1. I leave for China in 26 days

2. I have an issue paper due in two weeks, a presentation due tomorrow, Initiation for my Fraternity this weekend

3. I have to finish registering for my classes next year 

4. Not sure where I’m living for Fall...

Relative to my normal habits, I’ve been traveling a TON recently. It’s almost strange for me to be out of sync with the campus for even a few days and not being around for a weekend can throw you for a loop. I just got back from Reno, Nevada where six other students and I along with Dr. Minear of the Psych Department, attended the Rocky Mountain Psychological Association’s 83rd annual conference. All of us, except one (who was a freshman psych student) were there to present our findings on the research we’d been doing across this year. But it’s not just a chance for us to toot our own horns. Across two days, we’re given free reign to attend talks and poster sessions, both by undergrad/grad students and from established faculty from universities and labs around the north and southwest.

Andrew Moore

This was an amazing experience for me. I’m still trying to gather all the things I’ve learned and discovered after driving through the Nevada deserts. The first thing that really stands out is more of what I was promised as a freshman. As I’ve said before, it’s hard to really describe the magic that surrounds C of I. But it’s things like the opportunity to travel with my professors and peers that really underline what it means to be a student here. I’ve realized that some of the glue that binds each department together in terms of students and professors are trips like these. Having 8 hours to talk and discuss virtually anything with your fellow classmates and professors in a car was surprisingly something that I really enjoyed this year. As for the convention itself, I’d worked this entire year on a project with my lab partner, and being able to share the results of this with peers from around the country was incredible. As an incoming student, I had no idea that these kinds of activities were standard fare for students around the country. To be surrounded by the collective knowledge of fellow members of my discipline, both young and old was really powerful.

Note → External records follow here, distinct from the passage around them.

(** Among the orderings of four cards with distinct ids, the rank grows
    with the dictionary order of the id sequences: one ordering has the
    smaller rank exactly when its ids come first in that order. *)
Theorem getPermutationNumber_lexicographic (cards cards' : list Card) :
  length cards = 4%nat → idsDistinct cards → cards' ≡ₚ cards →
  getPermutationNumber cards < getPermutationNumber cards'
  ↔ lexLt (cardKey <$> cards) (cardKey <$> cards').
Proof.
  intros Hlen Hd Hperm.
  assert (Hlen' : length cards' = 4%nat) by (by rewrite Hperm).
  assert (Hd' : idsDistinct cards') by (eapply idsDistinct_perm; [symmetry|]; done).
  assert (HC : canonicalOrder cards' = canonicalOrder cards).
  { apply canonicalOrder_unique; [by apply canonicalOrder_strict| |done].
    by rewrite canonicalOrder_perm. }
  rewrite !getPermutationNumber_rankOf, HC by done.
  assert (Hnodup : NoDup (canonicalOrder cards))
    by (rewrite canonicalOrder_perm; by apply idsDistinct_NoDup).
  rewrite rankOf_lexLt.
  - apply lexLt_fmap. intros a b Ha Hb.
    apply positionOf_monotone; [by apply canonicalOrder_strict|done| |].
    + by rewrite canonicalOrder_perm.
    + by rewrite canonicalOrder_perm, <- Hperm.
  - by apply originalOrder_perm.
  - rewrite <- HC. by apply originalOrder_perm.
Qed.

(** * Deck generation with any set of images *)

Lemma pushCard_pairs cardImages s cards i :
  pairOf <$> pushCard cardImages s cards i
  = (pairOf <$> cards) ++ (if assetPresent cardImages s i then [(s, i)] else []).
Proof.
  destruct (assetPresent cardImages s i) eqn:Hpresent.
  - by apply pushCard_present.
  - rewrite pushCard_absent by done. by rewrite app_nil_r.
Qed.

Lemma inner_loop_filter cardImages s (values : list Z) cards :
  pairOf <$> foldl (pushCard cardImages s) cards values
  = (pairOf <$> cards)
    ++ filter (λ p, assetPresent cardImages p.1 p.2) ((λ i, (s, i)) <$> values).
Proof.
  revert cards. induction values as [|i values IH]; intros cards; cbn [foldl].
  - cbn. by rewrite app_nil_r.
  - rewrite IH, pushCard_pairs, <- app_assoc. f_equal.
    rewrite fmap_cons, filter_cons. cbn [fst snd].
    destruct (assetPresent cardImages s i); by case_decide.
Qed.

Lemma outer_loop_filter cardImages (ss : list string) cards :
  pairOf <$> foldl (λ cards s, foldl (pushCard cardImages s) cards (seqZ 1 13)) cards ss
  = (pairOf <$> cards)
    ++ filter (λ p, assetPresent cardImages p.1 p.2)
              (s ← ss; (λ i, (s, i)) <$> seqZ 1 13).
Proof.
  revert cards. induction ss as [|s ss IH]; intros cards; cbn [foldl].
  - cbn. by rewrite app_nil_r.
  - rewrite IH, inner_loop_filter, bind_cons, filter_app. by rewrite <- app_assoc.
Qed.

Lemma generateCards_filter cardImages :
  pairOf <$> generateCards cardImages
  = filter (λ p, assetPresent cardImages p.1 p.2) nestedPairs.
Proof. unfold generateCards. by rewrite outer_loop_filter. Qed.
(* ===================================================================== *)
(** ** The fallback keyword extractor *)
(* ===================================================================== *)

Lemma scan_spec (keywords : list (string * string)) (text : string)
      (field : option string) (key : string) :
  JourneyHandler.scan keywords text field key
  = match (if PyStr.truthy field then None else first_keyword keywords text) with
    | Some value => [(key, PyStr value)]
    | None => []
    end.
Proof.
  induction keywords as [|[keyword value] rest IH]; cbn.
  - now destruct (PyStr.truthy field).
  - rewrite IH.
    destruct (PyStr.contains keyword text), (PyStr.truthy field); reflexivity.
Qed.

(** An optional single write, as [scan] leaves it in [update_data]. *)
Lemma getattr_two_writes (j : RenovationJourney) (k1 k2 f : string)
      (o1 o2 : option string) :
  is_checkpoint k1 = true -> is_checkpoint k2 = true ->
  getattr
    (crud.apply_items
       j ((match o1 with Some v => [(k1, PyStr v)] | None => [] end)
          ++ (match o2 with Some v => [(k2, PyStr v)] | None => [] end))%list) f
  = match (if String.eqb f k2 then o2 else None) with
    | Some v => Some v
    | None => match (if String.eqb f k1 then o1 else None) with
              | Some v => Some v
              | None => getattr j f
              end
    end.
Proof.
  intros H1 H2. unfold crud.apply_items.
  destruct o1 as [v1|], o2 as [v2|]; cbn;
    rewrite ?getattr_setattr_checkpoint by assumption;
    destruct (String.eqb f k2), (String.eqb f k1); reflexivity.
Qed.

Lemma extraction_write_row (now : Z) (journey : RenovationJourney)
      (message : string) (db : Session) :
  db !! id journey = Some journey ->
  exists j',
    JourneyHandler.extraction_write now journey message db !! id journey = Some j'
    /\ forall f,
        getattr j' f
        = getattr (crud.apply_items
                     journey
                     (JourneyHandler.extraction_update_data journey message)) f.
Proof.
  intros Hj. unfold JourneyHandler.extraction_write.
  destruct (JourneyHandler.extraction_update_data journey message)
    as [|kv data] eqn:Hd.
  - exists journey. split; [exact Hj|]. reflexivity.
  - unfold crud.update_journey, crud.get_journey. rewrite Hj. cbn [snd].
    rewrite lookup_insert_eq. eexists. split; [reflexivity|].
    intros f. now rewrite getattr_setattr_other by reflexivity.
Qed.
Lemma detail_lookup_scoped_witness :
  (TransactionDetailView_retrieve (Sample.request "GET" None 20 tt) 1
     (Sample.world "succeeded")).1
  = standard_response false PNone (PStr "Transaction not found") 404
  /\ (TransactionDetailView_retrieve (Sample.request "GET" None 10 tt) 1
        (Sample.world "succeeded")).1
     = standard_response true
         (TransactionDetailSerializer_data (Sample.tx1 "succeeded") (Sample.world "succeeded"))
         PNone 200.
Proof.
  pose proof (detail_lookup_scoped (Sample.request "GET" None 20 tt) 1
                (Sample.world "succeeded") eq_refl) as Hother.
  pose proof (detail_lookup_scoped (Sample.request "GET" None 10 tt) 1
                (Sample.world "succeeded") eq_refl) as Howner.
  destruct (TransactionDetailView_retrieve (Sample.request "GET" None 20 tt) _ _)
    as [response w'].
  destruct (TransactionDetailView_retrieve (Sample.request "GET" None 10 tt) _ _)
    as [response0 w0].
  change (owned_transaction _ _ _) with (@None Transaction) in Hother.
  change (owned_transaction _ _ _) with (Some (Sample.tx1 "succeeded")) in Howner.
  destruct Hother as [-> _], Howner as (-> & _). done.
Defined.

Lemma cached_detail_survives_settlement_witness :
  (TransactionDetailView_retrieve (Sample.request "GET" None 10 tt) 1
     (Tasks.process_transaction 1 (2 ^ 52) Sample.t1
        (TransactionDetailView_retrieve (Sample.request "GET" None 10 tt) 1
           (Sample.world "pending")).2)).1
  = (TransactionDetailView_retrieve (Sample.request "GET" None 10 tt) 1
       (Sample.world "pending")).1.
Proof.
  pose proof (cached_detail_survives_settlement (Sample.request "GET" None 10 tt)
                (Sample.request "GET" None 10 tt) 1 1 (2 ^ 52) Sample.t1
                (Sample.world "pending")) as H.
  destruct (TransactionDetailView_retrieve _ _ (Sample.world "pending")) as [response w1] eqn:Hrun.
  assert (status_code response = 200) as Hstatus by known Hrun.
  exact (f_equal fst (H Hstatus)).
Defined.

Lemma refund_shown_in_detail_witness :
  exists tx r,
    get "refund"
      (TransactionDetailSerializer_data tx
         (RefundCreateView_post true Sample.t1
            (Sample.request "POST" None 10 (Scenario.refund 1))
            (Scenario.cached "succeeded")).2)
    = Some (RefundSerializer_data r)
    /\ (TransactionDetailView_retrieve (Sample.request "GET" None 10 tt) 1
          (RefundCreateView_post true Sample.t1
             (Sample.request "POST" None 10 (Scenario.refund 1))
             (Scenario.cached "succeeded")).2).1
       = standard_response true
           (TransactionDetailSerializer_data tx
              (RefundCreateView_post true Sample.t1
                 (Sample.request "POST" None 10 (Scenario.refund 1))
                 (Scenario.cached "succeeded")).2)
           PNone 200.
Proof.
  pose proof (refund_shown_in_detail true Sample.t1
                (Sample.request "POST" None 10 (Scenario.refund 1))
                (Sample.request "GET" None 10 tt) (Scenario.cached "succeeded") eq_refl) as H.
  destruct (RefundCreateView_post _ _ _ _) as [response w'] eqn:Hrun.
  assert (status_code response = 201) as Hstatus by known Hrun.
  destruct (H Hstatus) as (tx & r & _ & _ & Hdetail & Hrefund).
  by exists tx, r.
Defined.

Lemma shop_consistent (status : string) : consistent (tables (Scenario.shop status)).
Proof.
  unfold consistent, keyed. simpl.
  repeat split; try (apply (bool_decide_unpack _); by vm_compute);
    repeat constructor; by vm_compute.
Defined.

It was fascinating watching Gary (who was the freshman with us), soaking all of this in. I think it really gave him a glimpse into the professional side of academics outside the classroom and I feel like it’s something that’s really going to help him grow. I also loved being able to talk to professors from around the country, as well as Graduate students about the process of going to grad school and being prepared after college.In any case, I’m back home in the Sterry basement watching participants and getting some writing done as I can. I’m showing my poster again at the Student Research Conference here on campus this weekend, and I’ll probably have a bit about that for Monday.

I really can’t believe it’s already the middle of April.